For the second computational part of the question, we note that inserting the Taylor series $\psi(s)=\sum\limits_{k=1}^\infty \psi_0^{(k)}\dfrac{s^k}{k!}$ yields $\tau(s)=\sum\limits_{k=1}^\infty C_k\dfrac{s^k}{k!}$ where $C_k:=\psi_0^{(k)}(\psi'_0)^T$. The task becomes to characterize $C_k$, or better yet to resum the series explicitly. I will not attempt the latter, and so do not consider this a complete solution.

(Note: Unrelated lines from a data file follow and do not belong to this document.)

(* ===== verification/ServerUri.v ===== *)
(** * Servers: the data of src/src/types/server_uri.c

    The record of a DNS server, its initial value, the names of protocols, deep
    copies and the order in which servers are preferred. *)

From S2P Require Import Prelude CLib GLib SockAddr NetworkAddress.

(** ** Definitions *)

Inductive dns_protocol_t := DNS_UDP | DNS_TCP | DNS_TLS | DNS_PROTOCOLS_END.
#[export] Instance dns_protocol_t_eq_dec : EqDecision dns_protocol_t.
Proof. solve_decision. Defined.

(** The value of the enumeration constant. *)
Definition protocol_value (p : dns_protocol_t) : Z :=
  match p with DNS_UDP => 0 | DNS_TCP => 1 | DNS_TLS => 2 | DNS_PROTOCOLS_END => 3 end.

Definition IFNAMSIZ : nat := 16.

Record server_uri_t := ServerUri {
  su_address : sockaddr_storage;
  su_priority : Z;
  su_interface : string;
  su_dnssec : Z;
  su_protocol : dns_protocol_t;
  su_certification_authority : option string;
  su_name : option string;
  su_routing_domains : list string;
  su_search_domains : list string;
  su_networks : list network_address
}.
#[export] Instance server_uri_t_eq_dec : EqDecision server_uri_t.
Proof. solve_decision. Defined.

(** Tables from domains to servers. *)
Notation server_table := (gmap string (list server_uri_t)).

(** Assignments to one field. *)
Definition set_address a s := ServerUri a (su_priority s) (su_interface s) (su_dnssec s)
  (su_protocol s) (su_certification_authority s) (su_name s) (su_routing_domains s)
  (su_search_domains s) (su_networks s).
Definition set_priority p s := ServerUri (su_address s) p (su_interface s) (su_dnssec s)
  (su_protocol s) (su_certification_authority s) (su_name s) (su_routing_domains s)
  (su_search_domains s) (su_networks s).
Definition set_interface i s := ServerUri (su_address s) (su_priority s) i (su_dnssec s)
  (su_protocol s) (su_certification_authority s) (su_name s) (su_routing_domains s)
  (su_search_domains s) (su_networks s).
Definition set_dnssec d s := ServerUri (su_address s) (su_priority s) (su_interface s) d
  (su_protocol s) (su_certification_authority s) (su_name s) (su_routing_domains s)
  (su_search_domains s) (su_networks s).
Definition set_protocol p s := ServerUri (su_address s) (su_priority s) (su_interface s)
  (su_dnssec s) p (su_certification_authority s) (su_name s) (su_routing_domains s)
  (su_search_domains s) (su_networks s).
Definition set_certification_authority c s := ServerUri (su_address s) (su_priority s)
  (su_interface s) (su_dnssec s) (su_protocol s) c (su_name s) (su_routing_domains s)
  (su_search_domains s) (su_networks s).
Definition set_name n s := ServerUri (su_address s) (su_priority s) (su_interface s)
  (su_dnssec s) (su_protocol s) (su_certification_authority s) n (su_routing_domains s)
  (su_search_domains s) (su_networks s).
Definition set_routing_domains l s := ServerUri (su_address s) (su_priority s)
  (su_interface s) (su_dnssec s) (su_protocol s) (su_certification_authority s) (su_name s) l
  (su_search_domains s) (su_networks s).
Definition set_search_domains l s := ServerUri (su_address s) (su_priority s)
  (su_interface s) (su_dnssec s) (su_protocol s) (su_certification_authority s) (su_name s)
  (su_routing_domains s) l (su_networks s).
Definition set_networks l s := ServerUri (su_address s) (su_priority s) (su_interface s)
  (su_dnssec s) (su_protocol s) (su_certification_authority s) (su_name s)
  (su_routing_domains s) (su_search_domains s) l.

Definition server_uri_t_init : server_uri_t :=
  ServerUri sockaddr_zero 0 "" 1 DNS_UDP None None [] [] [].

(** Compute the members of a server that was built by assignments. *)
Ltac cbv_server :=
  cbv beta iota delta [set_address set_priority set_protocol set_interface set_dnssec
    set_certification_authority set_name set_routing_domains set_search_domains set_networks
    su_address su_priority su_protocol su_interface su_dnssec su_certification_authority
    su_name su_routing_domains su_search_domains su_networks].

(** [string] points at a token of [n] characters. *)
Definition protocol_from_nstring (string : string) (n : nat) : dns_protocol_t :=
  let memcmp6 s := String.substring 0 6 string ==s String.substring 0 6 s in
  if negb (n =? 7) then DNS_PROTOCOLS_END
  else if memcmp6 "dns+udp" then DNS_UDP
  else if memcmp6 "dns+tcp" then DNS_TCP
  else if memcmp6 "dns+tls" then DNS_TLS
  else DNS_PROTOCOLS_END.

Definition dns_protocol_t_to_string (protocol : dns_protocol_t) : string :=
  match protocol with
  | DNS_UDP => "dns+udp"
  | DNS_TCP => "dns+tcp"
  | DNS_TLS => "dns+tls"
  | DNS_PROTOCOLS_END => "unknown"
  end.

(** What a subtraction gives whose result does not fit an [int]: C leaves it
    undefined.  Machines wrap around. *)
Class IntOverflow := int_overflow : Z → Z.
#[export] Instance wrapping : IntOverflow := int_wrap.

Definition int_sub `{IntOverflow} (x y : Z) : Z :=
  if bool_decide (INT_MIN ≤ x - y ≤ INT_MAX)%Z then (x - y)%Z else int_overflow (x - y).

(** A [GCompareFunc] on pointers to servers. *)
Definition compare_servers `{IntOverflow} (server_a server_b : option server_uri_t) : Z :=
  match server_a, server_b with
  | None, None => 0
  | None, Some _ => 1
  | Some _, None => -1
  | Some a, Some b =>
      let temp := int_sub (su_priority b) (su_priority a) in
      if (temp =? 0)%Z then
        let temp := (protocol_value (su_protocol b) - protocol_value (su_protocol a))%Z in
        if negb (temp =? 0)%Z then temp else (su_dnssec b - su_dnssec a)%Z
      else temp
  end%Z.

Definition server_cmp `{IntOverflow} (a b : server_uri_t) : Z := compare_servers (Some a) (Some b).

(** A deep copy, one member after the other. *)
Definition server_uri_t_copy (src : server_uri_t) : server_uri_t :=
  let dest := ServerUri (su_address src) (su_priority src) (su_interface src)
                (su_dnssec src) (su_protocol src) None None [] [] [] in
  let dest := match su_certification_authority src with
              | Some ca => set_certification_authority (Some ca) dest | None => dest end in
  let dest := match su_name src with Some n => set_name (Some n) dest | None => dest end in
  let dest := foldl (λ d x, set_routing_domains (su_routing_domains d ++ [x]) d)
                dest (su_routing_domains src) in
  let dest := foldl (λ d x, set_search_domains (su_search_domains d ++ [x]) d)
                dest (su_search_domains src) in
  foldl (λ d x, set_networks (su_networks d ++ [x]) d) dest (su_networks src).

Definition server_uri_t_list_replace_elements_with_copies (l : list server_uri_t) :
    list server_uri_t := server_uri_t_copy <$> l.

(** The port as the unbound manager and the status read it. *)
Definition server_port (s : server_uri_t) : Z := sin_port (su_address s).

(** What every parser of the program delivers. *)
Record server_wf (s : server_uri_t) : Prop := {
  sw_address : sockaddr_wf (su_address s);
  sw_priority : in_int (su_priority s);
  sw_interface : String.length (su_interface s) < IFNAMSIZ;
  sw_dnssec : su_dnssec s = 0%Z ∨ su_dnssec s = 1%Z;
  sw_protocol : su_protocol s ≠ DNS_PROTOCOLS_END;
  sw_networks : Forall network_wf (su_networks s)
}.

(** The rank the comparison is meant to order servers by, the best one first:
    a higher priority, then a higher protocol, then DNSSEC. *)
Definition better_or_equal (a b : server_uri_t) : Prop :=
  (su_priority b < su_priority a)%Z ∨
  su_priority a = su_priority b ∧
    ((protocol_value (su_protocol b) < protocol_value (su_protocol a))%Z ∨
     su_protocol a = su_protocol b ∧ (su_dnssec b ≤ su_dnssec a)%Z).

#[export] Instance better_or_equal_dec a b : Decision (better_or_equal a b).
Proof. unfold better_or_equal. apply _. Defined.

(** Servers of the same rank. *)
Definition same_rank (a b : server_uri_t) : bool :=
  (su_priority a =? su_priority b)%Z && bool_decide (su_protocol a = su_protocol b)
  && (su_dnssec a =? su_dnssec b)%Z.

(** The differences of priorities that the comparison computes fit an [int]. *)
Definition priorities_fit (l : list server_uri_t) : Prop :=
  ∀ a b, a ∈ l → b ∈ l → in_int (su_priority a - su_priority b).

(** ** Copies *)

Lemma server_uri_t_copy_eq s : server_uri_t_copy s = s.
Proof.
  destruct s as [ad pr iface dn pt ca nm rd sd nw]. unfold server_uri_t_copy. simpl.
  assert (Hrd : ∀ l s, foldl (λ d x, set_routing_domains (su_routing_domains d ++ [x]) d) s l
    = set_routing_domains (su_routing_domains s ++ l) s).
  { induction l as [|x l IH]; intros t; simpl; [by rewrite app_nil_r; destruct t|].
    rewrite IH. simpl. by rewrite <-app_assoc. }
  assert (Hsd : ∀ l s, foldl (λ d x, set_search_domains (su_search_domains d ++ [x]) d) s l
    = set_search_domains (su_search_domains s ++ l) s).
  { induction l as [|x l IH]; intros t; simpl; [by rewrite app_nil_r; destruct t|].
    rewrite IH. simpl. by rewrite <-app_assoc. }
  assert (Hnw : ∀ l s, foldl (λ d x, set_networks (su_networks d ++ [x]) d) s l
    = set_networks (su_networks s ++ l) s).
  { induction l as [|x l IH]; intros t; simpl; [by rewrite app_nil_r; destruct t|].
    rewrite IH. simpl. by rewrite <-app_assoc. }
  rewrite Hrd, Hsd, Hnw. by destruct ca, nm.
Qed.

Lemma copies_eq l : server_uri_t_list_replace_elements_with_copies l = l.
Proof.
  unfold server_uri_t_list_replace_elements_with_copies.
  induction l as [|s l IH]; [done|]. by rewrite fmap_cons, server_uri_t_copy_eq, IH.
Qed.

(** ** Protocol names *)

Lemma protocol_roundtrip p :
  p ≠ DNS_PROTOCOLS_END →
  protocol_from_nstring (dns_protocol_t_to_string p)
    (String.length (dns_protocol_t_to_string p)) = p.
Proof. by destruct p. Qed.

(** ** The order of servers *)

Lemma protocol_value_inj p q : protocol_value p = protocol_value q ↔ p = q.
Proof. by destruct p, q. Qed.

Section Compare.
Context `{IntOverflow}.

Lemma int_sub_id x y : in_int (x - y) → int_sub x y = (x - y)%Z.
Proof. unfold int_sub, in_int. intros Hi. by rewrite bool_decide_eq_true_2. Qed.

Lemma int_sub_out x y : ¬ in_int (x - y) → int_sub x y = int_overflow (x - y).
Proof. unfold int_sub, in_int. intros Hi. by rewrite bool_decide_eq_false_2. Qed.

(** Without overflow the comparison is the intended one. *)
Lemma server_cmp_spec a b :
  in_int (su_priority b - su_priority a) →
  (server_cmp a b ≤ 0)%Z ↔ better_or_equal a b.
Proof.
  intros Hi. unfold server_cmp, compare_servers, better_or_equal.
  rewrite (int_sub_id _ _ Hi).
  pose proof (protocol_value_inj (su_protocol a) (su_protocol b)) as Hinj.
  destruct (Z.eqb_spec (su_priority b - su_priority a) 0); [|split; lia].
  destruct (Z.eqb_spec (protocol_value (su_protocol b) - protocol_value (su_protocol a)) 0) as [E|E];
    simpl; split.
  - intros. right. split; [lia|]. right. split; [apply Hinj; lia|lia].
  - intros [?|[_ [?|[_ ?]]]]; lia.
  - intros. right. split; [lia|]. left. lia.
  - intros [?|[_ [?|[Hp ?]]]]; [lia..|]. rewrite Hp in E. lia.
Qed.

Lemma server_cmp_zero a b :
  in_int (su_priority b - su_priority a) →
  server_cmp a b = 0%Z ↔ same_rank a b = true.
Proof.
  intros Hi. unfold server_cmp, compare_servers, same_rank. rewrite (int_sub_id _ _ Hi).
  pose proof (protocol_value_inj (su_protocol a) (su_protocol b)) as Hinj.
  rewrite !andb_true_iff, !Z.eqb_eq, bool_decide_eq_true, <-Hinj.
  repeat (case_match || destruct (Z.eqb_spec _ _)); simplify_eq/=; lia.
Qed.

Lemma server_cmp_consistent l : priorities_fit l → consistent_on server_cmp l.
Proof.
  intros Hf. split.
  - intros x y Hx Hy. unfold server_cmp, compare_servers.
    rewrite !int_sub_id by auto. repeat case_match; lia.
  - intros x y z Hx Hy Hz. rewrite !server_cmp_spec by auto. unfold better_or_equal.
    rewrite <-!protocol_value_inj. lia.
Qed.

End Compare.

Lemma priorities_fit_sub k l :
  (∀ x, x ∈ k → x ∈ l) → priorities_fit l → priorities_fit k.
Proof. intros Hk Hl a b ? ?. apply Hl; auto. Qed.

Lemma same_rank_spec a b :
  same_rank a b = true ↔
  su_priority a = su_priority b ∧ su_protocol a = su_protocol b ∧ su_dnssec a = su_dnssec b.
Proof.
  unfold same_rank. rewrite !andb_true_iff, !Z.eqb_eq, bool_decide_eq_true. tauto.
Qed.

(** ** Deciding well-formedness, for concrete servers *)

Definition server_wf_check (s : server_uri_t) : bool :=
  bool_decide (ss_family (su_address s) ≠ AF_UNSPEC ∧ (0 ≤ sin_port (su_address s) < 65536)%Z ∧
    length (sin_addr (su_address s)) = 4 ∧
    Forall (λ b, 0 ≤ b < 256)%Z (sin_addr (su_address s)) ∧
    length (sin6_addr (su_address s)) = 16 ∧
    Forall (λ b, 0 ≤ b < 256)%Z (sin6_addr (su_address s)))
  && bool_decide ((INT_MIN ≤ su_priority s ≤ INT_MAX)%Z)
  && (String.length (su_interface s) <? IFNAMSIZ)
  && bool_decide (su_dnssec s = 0%Z ∨ su_dnssec s = 1%Z)
  && bool_decide (su_protocol s ≠ DNS_PROTOCOLS_END)
  && bool_decide (su_networks s = []).

Lemma server_wf_check_sound s : server_wf_check s = true → server_wf s.
Proof.
  unfold server_wf_check. rewrite !andb_true_iff, !bool_decide_eq_true, Nat.ltb_lt.
  intros (((((Ha & Hp) & Hi) & Hd) & Hq) & Hn). split; try done.
  - apply sockaddr_wf_bool. by apply bool_decide_eq_true.
  - rewrite Hn. constructor.
Qed.

Lemma servers_wf_check l : forallb server_wf_check l = true → Forall server_wf l.
Proof.
  rewrite forallb_forall. intros HF. apply Forall_forall. intros s Hs.
  apply server_wf_check_sound, HF. by apply list_elem_of_In.
Qed.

With an eye towards understanding the $C_k$, observe that $\psi''(s)=(A+Bs)\psi'(s)$ implies $\tau''(s)=(A+Bs)\tau'(s)$. Returning to Taylor series, we have
\begin{align} \sum\limits_{k=0}^\infty C_{k+2}\dfrac{s^k}{k!} &=(A+Bs)\sum\limits_{k=0}^\infty C_{k+1}\dfrac{s^k}{k!}\\ &=\sum\limits_{k=0}^\infty AC_{k+1}\dfrac{s^k}{k!} +\sum\limits_{k=0}^\infty kBC_{k}\dfrac{s^{k}}{k!}. \end{align}
Inspecting coefficients, we're able to summarize the $C_k$ as $$C_1=\psi_0'(\psi_0')^T=I, C_{k+2}=AC_{k+1}+kBC_k\: \text{ for } k\geq 0.$$ This is convenient for computation, and in that spirit we list off the first few terms:
$$C_1=I,\;C_2=A,\\ C_3=A^2+B,\\ C_4=A^3+AB+2BA,\\C_5=A^4+A^2B+2ABA+3BA^2+3B^2,\,...$$
Note that the order of these terms is crucial since they need not commute. There is an interesting pattern here, which is most evident in the $C_5$ case: Each term may be generated by starting with $A^{n-1}=AA\ldots A$, replacing consecutive pairs of $A's$ with $B's$, and assigning an overall integer prefactor (whose interpretation isn't obvious to me). It reminds me of certain expressions from Wick's theorem, but an explicit linkage eludes me.